Delcam Professional Services helped students from the University of Birmingham to achieve the University’s best ever Formula Student performance in the 2015 competition.  Among a number of components machined at Delcam’s Birmingham headquarters was a new combined brake calliper and upright.

Staff from Delcam Professional Services provided guidance to the students on the design of the upright and then machined the components on five-axis machine tools in the company’s Advanced Manufacturing Facility.  Using a new bonded two-piece design with an integrated calliper resulted in an upright-calliper combined mass of 803g, delivering a 30% weight saving compared to the previous upright.  As well as transferring load between the wheel and the chassis, the part had to house the bearings in which the wheel hub rotates and control the suspension geometry. 

Formula Student is an annual engineering design competition, challenging students from universities around the world to design, build, develop and race single-seater racing cars.  It has become recognised as a very effective proving ground for student engineers, where they can develop not only their design and engineering abilities but also skills in teamwork, management of people, time and money, marketing and project planning.

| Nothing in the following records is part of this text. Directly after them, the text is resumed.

(* ===== verification/OrchestratorStore.v ===== *)
(** The store as the orchestrator relies on it: projections lie under their own
    keys, the version a stored task or project states is its projection's
    version, and a projection found again at the same version is the same. *)

From S2P Require Import Prelude GoLib Runs Json Errors Task Project EventStore EventStoreProps Capability Effects Orchestrator OrchestratorGoals OrchestratorLogic.

Module OrchestratorStore.
Import EventStore EventStoreProps Effects Orchestrator OrchestratorGoals OrchestratorLogic.

Section Store.
Context (jcs_Transform : string -> option string) (sha256_Sum256 : string -> list Z).
Context `{codec : Codec}.
Notation prepare := (prepare jcs_Transform sha256_Sum256).
Notation Execute := (Execute jcs_Transform sha256_Sum256).
Notation store_step := (store_step jcs_Transform sha256_Sum256).

(** ** Transactions that state the aggregates and versions they write *)
Definition states (k state : string) (version : Z) : Prop :=
  (forall T id, no_nul T = true -> k = aggregateKey T "task" id ->
     forall t, unmarshal_task state = Some t ->
       Task.Version t = version /\ (ValidString id = true -> Task.ID t = id)) /\
  (forall T id, no_nul T = true -> k = aggregateKey T "project" id ->
     forall p, unmarshal_project state = Some p -> Project.Version p = version).

Definition honest (q : TransactionRequest) : Prop :=
  forall u, u ∈ q_Updates q -> states (update_key (q_TenantID q) u) (u_State u) (u_NextVersion u).

Definition projection_key (p : Projection) : string :=
  aggregateKey (p_TenantID p) (p_AggregateType p) (p_AggregateID p).

(** ** The invariant *)
Record sound (s : MemoryStore) : Prop := {
  sound_wf : wf s;
  sound_key : forall k p, projections s !! k = Some p -> k = projection_key p;
  sound_states : forall k p, projections s !! k = Some p ->
    states k (p_State p) (p_Version p)
}.

(** The projections after [Execute]. *)
Lemma execute_projection q s k p :
  projections (fst (Execute q s)) !! k = Some p ->
  projections s !! k = Some p \/
  exists u, u ∈ q_Updates q /\ u_TenantID u = q_TenantID q /\ k = update_key (q_TenantID q) u /\
    p = mkProjection (u_TenantID u) (u_ProjectID u) (u_AggregateType u) (u_AggregateID u)
          (u_NextVersion u) (u_State u).
Proof.
  destruct (Execute_cases jcs_Transform sha256_Sum256 q s) as [(r & -> & _)|(q' & Hp & _ & Hc)];
    [by left|].
  apply prepared_request in Hp as (Ht & _ & _ & _ & Hu & _ & _ & P).
  destruct (commit_fields q' s) as (Hproj & _).
  assert (H : forall s', projections s' = projections (fst (commit q' s)) ->
    projections s' !! k = Some p -> projections s !! k = Some p \/
    exists u, u ∈ q_Updates q /\ u_TenantID u = q_TenantID q /\ k = update_key (q_TenantID q) u /\
      p = mkProjection (u_TenantID u) (u_ProjectID u) (u_AggregateType u) (u_AggregateID u)
            (u_NextVersion u) (u_State u)).
  { intros s' Heq Hk. rewrite Heq, Hproj in Hk.
    apply foldl_insert_inv in Hk as [(u & Hin & -> & ->)|[_ Hk]];
      [|by left|apply (pr_update_keys _ _ _ _ P)].
    right. exists u. rewrite <- Hu, <- Ht. destruct (pr_update _ _ _ _ P u Hin) as (? & _). done. }
  cbv zeta in Hc. by destruct Hc as [(_ & ->)|[(_ & ->)|(_ & ->)]]; [left|apply H..].
Qed.

Lemma step_projections s c s' :
  store_step s c = Some s' -> (forall q, c <> CmdExecute q) -> projections s' = projections s.
Proof.
  unfold EventStoreProps.store_step. destruct (env_ok s c); [|discriminate]. intros [= <-] Hc.
  destruct c as [q|point|ctx t now limit lease|ctx t id n at_|ctx t id n at_]; cbn [apply].
  - by destruct (Hc q).
  - done.
  - destruct (ClaimOutbox _ _ _ _ _ s) as [[s' claims]|] eqn:Hm; [|done].
    by apply ClaimOutbox_eq in Hm as [-> _].
  - destruct (MarkOutboxPublished _ _ _ _ _ s) as [s'|] eqn:Hm; [|done].
    by apply mark_inv in Hm as (o & _ & _ & ->).
  - destruct (RetryOutbox _ _ _ _ _ s) as [s'|] eqn:Hm; [|done].
    by apply retry_inv in Hm as (o & _ & _ & ->).
Qed.

Lemma step_sound s c s' : honest_command honest c -> sound s -> store_step s c = Some s' -> sound s'.
Proof.
  intros Hh S Hs. pose proof (store_step_wf jcs_Transform sha256_Sum256 s c s' (sound_wf _ S) Hs) as W.
  destruct c as [q| | | |];
    try (pose proof (step_projections _ _ _ Hs ltac:(done)) as Hp; split; rewrite ?Hp; by try apply S).
  unfold EventStoreProps.store_step in Hs. destruct (env_ok s _); [|discriminate]. injection Hs as <-.
  split; [done|..]; intros k p [Hp|(u & Hin & Ht & -> & ->)]%execute_projection.
  - by apply S.
  - unfold update_key, projection_key. cbn. by rewrite Ht.
  - by eapply S.
  - cbn. by apply Hh.
Qed.

Notation later := (later jcs_Transform sha256_Sum256 honest).

Lemma later_sound s s' : sound s -> later s s' -> sound s'.
Proof.
  intros S (cs & Hr & Hh). induction Hr as [s|s cs s1 c s2 _ IH Hs]; [done|].
  apply Forall_app in Hh as [Hh [Hc _]%Forall_cons]. by eapply step_sound; [exact Hc|apply IH|].
Qed.

Lemma empty_sound : sound NewMemoryStore.
Proof. split; [apply empty_store_wf|..]; intros k p H; cbn in H; by rewrite lookup_empty in H. Qed.

(** ** Nothing committed is lost *)
Lemma step_events s c s' id e :
  store_step s c = Some s' -> events s !! id = Some e -> events s' !! id = Some e.
Proof.
  unfold EventStoreProps.store_step. destruct (env_ok s c); [|discriminate]. intros [= <-] He.
  destruct c as [q|point|ctx t now limit lease|ctx t id' n at_|ctx t id' n at_]; cbn [apply].
  - destruct (Execute_cases jcs_Transform sha256_Sum256 q s) as [(r & -> & _)|(q' & Hp & _ & Hc)];
      [done|].
    apply prepared_request in Hp as (_ & _ & _ & _ & _ & _ & _ & P).
    pose proof (event_kept q' s P id e He) as Hk.
    cbv zeta in Hc. by destruct Hc as [(_ & ->)|[(_ & ->)|(_ & ->)]].
  - done.
  - destruct (ClaimOutbox _ _ _ _ _ s) as [[s' claims]|] eqn:Hm; [|done].
    by apply ClaimOutbox_eq in Hm as [-> _].
  - destruct (MarkOutboxPublished _ _ _ _ _ s) as [s'|] eqn:Hm; [|done].
    by apply mark_inv in Hm as (o & _ & _ & ->).
  - destruct (RetryOutbox _ _ _ _ _ s) as [s'|] eqn:Hm; [|done].
    by apply retry_inv in Hm as (o & _ & _ & ->).
Qed.

Lemma later_events s s' id e : later s s' -> events s !! id = Some e -> events s' !! id = Some e.
Proof.
  intros (cs & Hr & _). revert id e. induction Hr as [s|s cs s1 c s2 _ IH Hs]; [done|].
  intros id e He. eapply step_events; [done|by apply IH].
Qed.

(** The last event of a projection carries its state. *)
Lemma last_event s k p :
  wf s -> projections s !! k = Some p ->
  exists e, events s !! e_EventID e = Some e /\ key_of e = k /\ e_AggregateVersion e = p_Version p /\
    e_ReplayState e = p_State p.
Proof.
  intros W Hp. destruct (wf_projection _ W _ _ Hp) as [Hr Hall].
  destruct (Hall (p_Version p)) as (e & He & Hk & Hv & Hs); [lia|]. exists e. auto.
Qed.

(** Events of one aggregate at one version are the same event. *)
Lemma same_event s e e' :
  wf s -> events s !! e_EventID e = Some e -> events s !! e_EventID e' = Some e' ->
  key_of e = key_of e' -> e_AggregateVersion e = e_AggregateVersion e' -> e = e'.
Proof.
  intros W He He' Hk Hv. destruct (wf_event _ W _ _ He) as (_ & Hver & _).
  destruct (wf_event _ W _ _ He') as (_ & Hver' & _).
  assert (Hsame : event_version_key (e_TenantID e) e = event_version_key (e_TenantID e') e').
  { unfold key_of, event_key, aggregateKey in Hk. unfold event_version_key, versionKey. rewrite Hv.
    apply (f_equal (fun x => x +:+ nul +:+ pretty (e_AggregateVersion e'))) in Hk.
    by rewrite !append_assoc in Hk. }
  rewrite Hsame in Hver. congruence.
Qed.

Lemma stable s s' k p p' :
  wf s -> wf s' -> later s s' -> projections s !! k = Some p -> projections s' !! k = Some p' ->
  p_Version p = p_Version p' -> p_State p = p_State p'.
Proof.
  intros W W' Hl Hp Hp' Hv. destruct (last_event s k p W Hp) as (e & He & Hk & Hev & <-).
  destruct (last_event s' k p' W' Hp') as (e' & He' & Hk' & Hev' & <-).
  f_equal. apply (same_event s'); [done|by eapply later_events|done|congruence..].
Qed.

(** ** What a handler read, at its commit *)
Lemma load_inv T ty i s p :
  sound s -> Load T ty i s = Some p -> projections s !! aggregateKey T ty i = Some p.
Proof.
  unfold Load. destruct (projections s !! _) as [q|]; [|done]. cbn. intros _ [= <-].
  unfold cloneProjection. rewrite cloneJSON_id. by destruct q.
Qed.

Lemma list_inv T P ty s ps p :
  sound s -> ListProjections T P ty s = Ok ps -> p ∈ ps ->
  projections s !! aggregateKey T ty (p_AggregateID p) = Some p /\ p_TenantID p = T /\ p_ProjectID p = P.
Proof.
  intros S. unfold ListProjections. destruct (_ || _) in |- *; [discriminate|].
  intros H%Ok_inj Hin. subst ps. rewrite sort_slice_Permutation in Hin.
  apply list_elem_of_In, in_map_iff in Hin as (q & Hq & Hin).
  assert (q = p) as -> by (rewrite <- Hq; unfold cloneProjection; rewrite cloneJSON_id; by destruct q).
  apply filter_In in Hin as [Hin Hc]. go_bool. apply in_map_iff in Hin as ([k q] & Heq & Hin).
  cbn in Heq. subst q. apply list_elem_of_In, elem_of_map_to_list in Hin.
  pose proof (sound_key _ S _ _ Hin) as ->. unfold projection_key in Hin. by subst.
Qed.

(** A listing is of its type, and complete. *)
Lemma list_type T P ty s ps p : ListProjections T P ty s = Ok ps -> p ∈ ps -> p_AggregateType p = ty.
Proof.
  unfold ListProjections. destruct (_ || _) in |- *; [discriminate|].
  intros H%Ok_inj Hin. subst ps. rewrite sort_slice_Permutation in Hin.
  apply list_elem_of_In, in_map_iff in Hin as (q & <- & Hin). apply filter_In in Hin as [_ Hc]. by go_bool.
Qed.
Lemma list_all T P ty s ps k p :
  ListProjections T P ty s = Ok ps -> projections s !! k = Some p -> p_TenantID p = T ->
  p_ProjectID p = P -> p_AggregateType p = ty -> p ∈ ps.
Proof.
  unfold ListProjections. destruct (_ || _) in |- *; [discriminate|].
  intros H%Ok_inj Hk HT HP Hty. subst ps. rewrite sort_slice_Permutation. apply list_elem_of_In, in_map_iff.
  exists p. split; [unfold cloneProjection; rewrite cloneJSON_id; by destruct p|]. apply filter_In. split.
  - apply list_elem_of_In, EventStoreProps.values_elem. by exists k.
  - rewrite !andb_true_iff, !bool_decide_eq_true. done.
Qed.

(** A projection at version [v] in [s], seen before the commit at [s1] that
    expects version [v]. *)
Lemma read_at_commit s s1 k p v :
  sound s -> later s s1 -> projections s !! k = Some p -> p_Version p = v ->
  current_version s1 k = v ->
  exists p1, projections s1 !! k = Some p1 /\ p_Version p1 = v /\ p_State p1 = p_State p.
Proof.
  intros S Hl Hp Hv Hc. pose proof (later_sound s s1 S Hl) as S1.
  destruct (wf_projection _ (sound_wf _ S) _ _ Hp) as [Hr _].
  unfold current_version in Hc. destruct (projections s1 !! k) as [p1|] eqn:Hp1; [|lia].
  exists p1. split_and!; [done|done|]. symmetry.
  eapply (stable s s1); [apply S|apply S1|done..|congruence].
Qed.

Lemma absent_at_commit s1 k : sound s1 -> current_version s1 k = 0 -> projections s1 !! k = None.
Proof.
  intros S1 Hc. unfold current_version in Hc. destruct (projections s1 !! k) as [p|] eqn:Hp; [|done].
  destruct (wf_projection _ (sound_wf _ S1) _ _ Hp) as [Hr _]. lia.
Qed.
End Store.
End OrchestratorStore.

The University of Birmingham Formula Student team is one of the most established in the UK, having first taken part in the competition in 1998.  The majority of the team’s members are undergraduates in Mechanical Engineering.  Other disciplines also take part as the competition is based around running the team as a successful business, not just having the fastest car.

2015 proved to be the team’s most successful performance in its history, finishing as the third-best UK team and seventh-best overall out of 96 teams that entered.

Delcam’s support for the Formula Student team is part of a long-term relationship with the Engineering Department at the University of Birmingham.  Students have been trained in the company’s software as part of their degree courses for many years, and the two organisations have collaborated on a number of research projects.